La prise en charge du cancer génère d'énormes volumes d'informations provenant d'hôpitaux, de registres, de laboratoires et même de questionnaires patients, mais ces dossiers sont souvent stockés dans des formats différents qui ne « communiquent » pas facilement entre eux. Cet article explique comment des chercheurs ont conçu un processus clair et étape par étape pour convertir ces informations dispersées sur le cancer en un format unique et bien organisé afin qu'elles puissent être utilisées de manière plus fiable pour des études sur les schémas de traitement, la survie et la santé des populations.

De nombreuses îles de données au lieu d'un panorama partagé

Les données sur le cancer sont exceptionnellement détaillées. Elles décrivent le type de tumeur, le stade, les marqueurs génétiques, les traitements dans le temps, les effets secondaires et les résultats, et proviennent de nombreux lieux tels que les dossiers de santé électroniques, les registres de cancer, les réclamations d'assurance, les biobanques et les questionnaires. Parce que chaque source utilise sa propre structure et ses propres règles de dénomination, les combiner est difficile et se traduit souvent par des lacunes ou une perte de sens. Le modèle de données commun de l'Observational Medical Outcomes Partnership, ou OMOP CDM, propose une structure partagée pour les données de santé et est de plus en plus utilisé dans le monde. Cependant, les recommandations existantes sur la manière d'intégrer les données sur le cancer dans ce modèle sont restées générales, laissant les équipes inventer leurs propres solutions locales.

Figure 1. Transformer des dossiers de cancer dispersés provenant de nombreuses sources en un seul jeu de données de recherche partagé et bien organisé.
Figure 1. Transformer des dossiers de cancer dispersés provenant de nombreuses sources en un seul jeu de données de recherche partagé et bien organisé.

Ce que révèlent les projets antérieurs

Les auteurs ont examiné 20 projets, issus d'articles scientifiques et de présentations d'une communauté internationale de science des données, qui avaient déjà tenté de convertir des données sur le cancer au format OMOP. La plupart se concentraient soit sur la recherche au niveau du patient, comme l'étude des résultats de traitements spécifiques, soit sur des questions au niveau populationnel comme les tendances de survie et la surveillance des maladies. Les registres de cancer et les dossiers hospitaliers étaient les sources de données les plus fréquentes, généralement issues de centres européens, avec moins d'exemples en Amérique et en Asie. De nombreuses équipes ont utilisé des outils logiciels spécialisés de la communauté OMOP pour explorer les données sources, concevoir des mappages, vérifier la qualité et déduire des schémas thérapeutiques, mais les manières d'organiser leur travail variaient largement.

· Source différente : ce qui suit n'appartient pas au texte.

Lemma write_receipts_lookup ids now : forall db k,
  receipts (foldl (fun db id => write_receipt Read id agent now db) db ids) !! k =
  if (k.2 =? agent) && in_ids ids k.1
  then Some (touch_receipt Read now (default (mkReceipt None None) (receipts db !! k))) else receipts db !! k.
Proof.
  induction ids as [|id ids IH]; intros db [i a]; cbn [foldl]; [cbn; by rewrite andb_false_r|]. rewrite IH, write_receipt_lookup.
  cbn [in_ids existsb fst snd]. fold (in_ids ids i).
  destruct (Z.eqb_spec a agent) as [-> | Ha]; cbn; [|rewrite bool_decide_eq_false_2 by congruence; done].
  destruct (Z.eqb_spec i id) as [-> | Hi]; cbn.
  - rewrite bool_decide_eq_true_2 by done. cbn. destruct (in_ids ids id); [|done].
    by destruct (receipts db !! (id, agent)) as [[[|] ?]|].
  - rewrite bool_decide_eq_false_2 by congruence. done.
Qed.

Lemma write_receipts_same ids now : forall db,
  let db' := foldl (fun db id => write_receipt Read id agent now db) db ids in
  set_receipts (receipts db') db = db'.
Proof.
  induction ids as [|id ids IH]; intros db; cbn zeta; cbn [foldl]; [by destruct db|].
  rewrite <- (IH (write_receipt Read id agent now db)) at 2. done.
Qed.

(** Reads of [sel] at [now]. *)
Definition after_bulk (now : Z) (sel : list BulkReadReceipt) (db db' : MessageDb) : Prop :=
  messages db' = messages db /\ shared db' = shared db /\
  (forall k, recipients db' !! k =
     (fun r => if (k.2 =? agent) && bool_decide (rc_read r = None) && in_ids (direct_ids sel) k.1
               then mkRecipient (rc_kind r) (Some now) (rc_ack r) else r) <$> recipients db !! k) /\
  (forall k, receipts db' !! k =
     if (k.2 =? agent) && in_ids (shared_ids sel) k.1
     then Some (touch_receipt Read now (default (mkReceipt None None) (receipts db !! k))) else receipts db !! k).
(* ===== verification/DeliveryEventsProps.v ===== *)
(** * The ledger of delivery events

    A send appends one event for each recipient and one for the project's
    mailbox; nothing else adds events; the sequence only grows. *)

From S2P Require Import Prelude.
From S2P Require Import SqlTable.
From S2P Require Import RustStr.
From S2P Require Import Leases.
From S2P Require Import AgentRegistry.
From S2P Require Import Messages.
From S2P Require Import MessageRetention.
From S2P Require Import MessagesProps.
From S2P Require Import BulkReadProps.
From S2P Require Import MailHistoryProps.

(** ** What a send appends *)

(** The events of deliveries, numbered from [seq]. *)
Fixpoint new_events (project id ts seq : Z) (rs : list (option Z * ustr)) : list DeliveryEvent :=
  match rs with
  | [] => []
  | (a, kind) :: rs => mkEvent (seq + 1) project a id kind ts :: new_events project id ts (seq + 1) rs
  end.

Lemma new_events_app project id ts rs rs' : forall seq,
  new_events project id ts seq (rs ++ rs') =
  new_events project id ts seq rs ++ new_events project id ts (seq + Z.of_nat (length rs)) rs'.
Proof.
  induction rs as [|[a k] rs IH]; intros seq; cbn; [by rewrite Z.add_0_r|]. rewrite IH. do 3 f_equal. lia.
Qed.

Lemma new_events_elem project id ts rs : forall seq e, e ∈ new_events project id ts seq rs ->
  ev_message e = id /\ seq < ev_seq e <= seq + Z.of_nat (length rs) /\ (exists k, (ev_agent e, k) ∈ rs).
Proof.
  induction rs as [|[a k] rs IH]; intros seq e; cbn; [by intros ?%elem_of_nil|]. intros [->|He]%elem_of_cons.
  - cbn. split_and!; [done|lia|lia|]. exists k. by left.
  - destruct (IH _ _ He) as (? & ? & k' & ?). split_and!; [done|lia|lia|]. exists k'. by right.
Qed.
(* ===== verification/DeliveryCursorProps.v ===== *)
(** * Properties of the delivery cursor

    One page is the next events of the agent's feed; a monitor that stores the
    cursor of each page sees every delivery once, in order, while nothing is
    pruned; and what pruning does to cursors. *)

From S2P Require Import Prelude.
From S2P Require Import SqlTable.
From S2P Require Import RustStr.
From S2P Require Import Leases.
From S2P Require Import AgentRegistry.
From S2P Require Import Messages.
From S2P Require Import MessageRetention.
From S2P Require Import MessagesProps.
From S2P Require Import BulkReadProps.
From S2P Require Import MailHistoryProps.
From S2P Require Import DeliveryCursor.
From S2P Require Import DeliveryEventsProps.

#[export] Instance event_le_trans : Transitive event_le.
Proof. intros x y z. unfold event_le. lia. Qed.
#[export] Instance event_le_total : Total event_le.
Proof. intros x y. unfold event_le. lia. Qed.

Definition seq_lt (a b : InboxDeliveryEvent) : Prop := ie_seq a < ie_seq b.

(** ** The feed of an agent *)

Section feed.
  Context (adb : AgentDb) (project agent : Z).

(** What a poll from the start can see, of its own and shared. *)
Definition feed_event (db : MessageDb) (e : DeliveryEvent) : option InboxDeliveryEvent :=
  match direct_event adb db project agent 0 e with
  | Some x => Some x
  | None => shared_event adb db project agent 0 e
  end.
Definition feed (db : MessageDb) : list InboxDeliveryEvent := omap (feed_event db) (events db).
Definition pending (db : MessageDb) (cursor : Z) : list InboxDeliveryEvent := List.filter (fun x => cursor <? ie_seq x) (feed db).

Principaux obstacles récurrents

Dans ces projets, trois types de problèmes sont apparus à plusieurs reprises. D'abord, les données de départ étaient désordonnées ou incomplètes : des détails importants manquaient, étaient stockés en texte libre ou répartis sur plusieurs systèmes, et la combinaison de plusieurs sources nécessitait un nettoyage et une curation importants. Ensuite, mapper les codes et descriptions locaux aux termes standards OMOP était difficile, en particulier pour des détails riches en oncologie tels que le stadification, les résultats de biomarqueurs et les combinaisons médicamenteuses complexes ; les vocabulaires standards n'étaient parfois pas assez fins, et le texte libre ou les données génomiques demandaient des outils supplémentaires et l'avis d'experts. Enfin, une fois qu'un mappage était établi, il ne restait pas fixe : le modèle de données commun, les vocabulaires et les outils évoluent rapidement, si bien que les équipes devaient prévoir des plans pour maintenir leurs systèmes à jour dans le temps.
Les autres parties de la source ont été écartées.